Data extracted from a collection

↓

(* ===== verification/Store.v ===== *)
(** * The durable store

    coordinator/checkpoint_store.go and the store half of
    coordinator/execution_governance.go: the tables, every SQL statement that
    changes task state, and the predicates the callers use.

    - The database is a record of tables.  A row of [task_records] is keyed by
      its primary key; append-only tables are lists in insertion order.  The
      constraints the statements rely on (unique indexes, foreign keys, checks,
      from database/migrations/031, 057, 070 and 072) are part of the statements.
    - One SQL statement is one atomic step.  Its outcome is decided by the next
      [fault] of the world: it succeeds, fails without effect, or takes effect
      while the caller sees an error (a lost connection).  A transaction works
      on a copy that [Commit] publishes, again subject to a fault.
    - A JSONB column holds the text PostgreSQL returns for it.  The text of a
      checkpoint goes through [CheckpointCodec]. *)

From S2P Require Import Prelude GoStrings Json Ext WalCodec Checkpoint Types Capability Governance.
Open Scope Z_scope.

(** ** Tables *)

Record task_row := mkRow {
  r_task_id : uuid;
  r_tenant_id : string;
  r_status : TaskRecordStatus;
  r_runtime_id : option string;
  r_runtime_endpoint : option string;
  r_task_definition : string;
  r_last_checkpoint : option string;
  r_execution_envelope : option string;
  r_execution_receipt : option string;
  r_proof_execution_id : option string;
  r_proof_expected_hash : option string;
  r_proof_stored_hash : option string;
  r_proof_signature : option string;
  r_proof_status : option string;
  r_proof_checked_at : option time;
  r_proof_verified : option bool;
  r_proof_hash_valid : option bool;
  r_proof_signature_matches : option bool;
  r_proof_runtime_key_found : option bool;
  r_proof_chain_link_valid : option bool;
  r_proof_verification_reason : option string;
  r_proof_verified_at : option time;
  r_idempotency_key : string;
  r_failure_reason : option string;
  r_failure_details : option string;
  r_deadline_at : option time;
  r_dispatched_at : option time;
  r_completed_at : option time;
  r_canceled_at : option time;
  r_created_at : time;
  r_attempt_count : option Z;
  r_has_irreversible_effect : option bool;
  r_executed_target : option string;
  r_fallback_reason : option string;
  r_registered_agent_id : option uuid;
  r_registered_agent_name : string;
  r_latest_policy_decision_id : option uuid;
  r_checkpoint_portability : string;
}.

#[export] Instance set_r_status : Setter r_status := _.
#[export] Instance set_r_runtime_id : Setter r_runtime_id := _.
#[export] Instance set_r_runtime_endpoint : Setter r_runtime_endpoint := _.
#[export] Instance set_r_last_checkpoint : Setter r_last_checkpoint := _.
#[export] Instance set_r_execution_envelope : Setter r_execution_envelope := _.
#[export] Instance set_r_execution_receipt : Setter r_execution_receipt := _.
#[export] Instance set_r_proof_execution_id : Setter r_proof_execution_id := _.
#[export] Instance set_r_proof_expected_hash : Setter r_proof_expected_hash := _.
#[export] Instance set_r_proof_stored_hash : Setter r_proof_stored_hash := _.
#[export] Instance set_r_proof_signature : Setter r_proof_signature := _.
#[export] Instance set_r_proof_status : Setter r_proof_status := _.
#[export] Instance set_r_proof_checked_at : Setter r_proof_checked_at := _.
#[export] Instance set_r_proof_verified : Setter r_proof_verified := _.
#[export] Instance set_r_proof_hash_valid : Setter r_proof_hash_valid := _.
#[export] Instance set_r_proof_signature_matches : Setter r_proof_signature_matches := _.
#[export] Instance set_r_proof_runtime_key_found : Setter r_proof_runtime_key_found := _.
#[export] Instance set_r_proof_chain_link_valid : Setter r_proof_chain_link_valid := _.
#[export] Instance set_r_proof_verification_reason : Setter r_proof_verification_reason := _.
#[export] Instance set_r_proof_verified_at : Setter r_proof_verified_at := _.
#[export] Instance set_r_failure_reason : Setter r_failure_reason := _.
#[export] Instance set_r_failure_details : Setter r_failure_details := _.
#[export] Instance set_r_dispatched_at : Setter r_dispatched_at := _.
#[export] Instance set_r_completed_at : Setter r_completed_at := _.
#[export] Instance set_r_canceled_at : Setter r_canceled_at := _.
#[export] Instance set_r_executed_target : Setter r_executed_target := _.
#[export] Instance set_r_attempt_count : Setter r_attempt_count := _.
#[export] Instance set_r_has_irreversible_effect : Setter r_has_irreversible_effect := _.
#[export] Instance set_r_latest_policy_decision_id : Setter r_latest_policy_decision_id := _.
#[export] Instance set_r_checkpoint_portability : Setter r_checkpoint_portability := _.

Record wal_row := mkWalRow {
  wr_task_id : uuid;
  wr_step_index : Z;
  wr_checkpoint_digest : string;
  wr_wal_entries : string;
}.

Record bound_run_row := mkBoundRun {
  br_task_id : uuid;
  br_tenant_id : string;
  br_bound : BoundActionRunIdentity;
}.

Record binding_row := mkBinding {
  bi_id : uuid;
  bi_tenant_id : string;
  bi_contract_hash : string;
  bi_target_action_id : uuid;
  bi_target_version_hash : string;
  bi_idempotency_required : bool;
}.

(** The server stamps a row with an id and, in the order of the appends, with a
    time: here its position. *)
Record reconciliation_row := mkReconciliation {
  rc_tenant_id : string;
  rc_task_id : uuid;
  rc_bound : BoundActionRunIdentity;
  rc_idempotency_digest : string;
  rc_event_type : string;
  rc_resolution : option string;
  rc_actor_type : string;
  rc_actor_id : string;
  rc_actor_email : option string;
  rc_reason : string;
  rc_external_reference : option (string * string);
  rc_target_host : option string;
  rc_source_status_code : option Z;
  rc_operator_request_id : option uuid;
}.

Record approval_row := mkApproval {
  ap_decision_id : uuid;
  ap_tenant_id : string;
  ap_task_id : uuid;
  ap_status : string;
  ap_requested_reason : string;
  ap_decided_by : option string;
  ap_decided_at : option time;
  ap_decision_reason : option string;
}.

Record boundary_row := mkBoundaryRow {
  bo_tenant_id : string;
  bo_task_id : uuid;
  bo_runtime_id : string;
  bo_policy_decision_id : uuid;
  bo_allowed_tools : string;
  bo_denied_tools : string;
  bo_network_scope : string;
  bo_filesystem_scope : string;
  bo_api_scope : string;
  bo_digest : string;
}.

Record lineage_row := mkLineage {
  li_tenant_id : option string;
  li_execution_id : string;
  li_receipt_hash : option string;
  li_signature : option string;
  li_previous_hash : string;
  li_transaction_id : string;
  li_transaction_hash : string;
  li_agent_id : string;
  li_cpu_time_ms : Z;
  li_wall_time_ms : Z;
  li_memory_peak_mb : Z;
  li_fs_bytes_written : Z;
  li_tool_calls : Z;
  li_violation_occurred : bool;
  li_runtime_id : option string;
  li_timestamp_utc : time;
  li_status : option string;
  li_prompt_preview : option string;
  li_violation_details : option string;
}.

↑

## EXERCISE GOAL
Search the records for lines holding the word "order", then copy each line you find.

## SOLUTION
      its primary key; append-only tables are lists in insertion order.  The
(** The server stamps a row with an id and, in the order of the appends, with a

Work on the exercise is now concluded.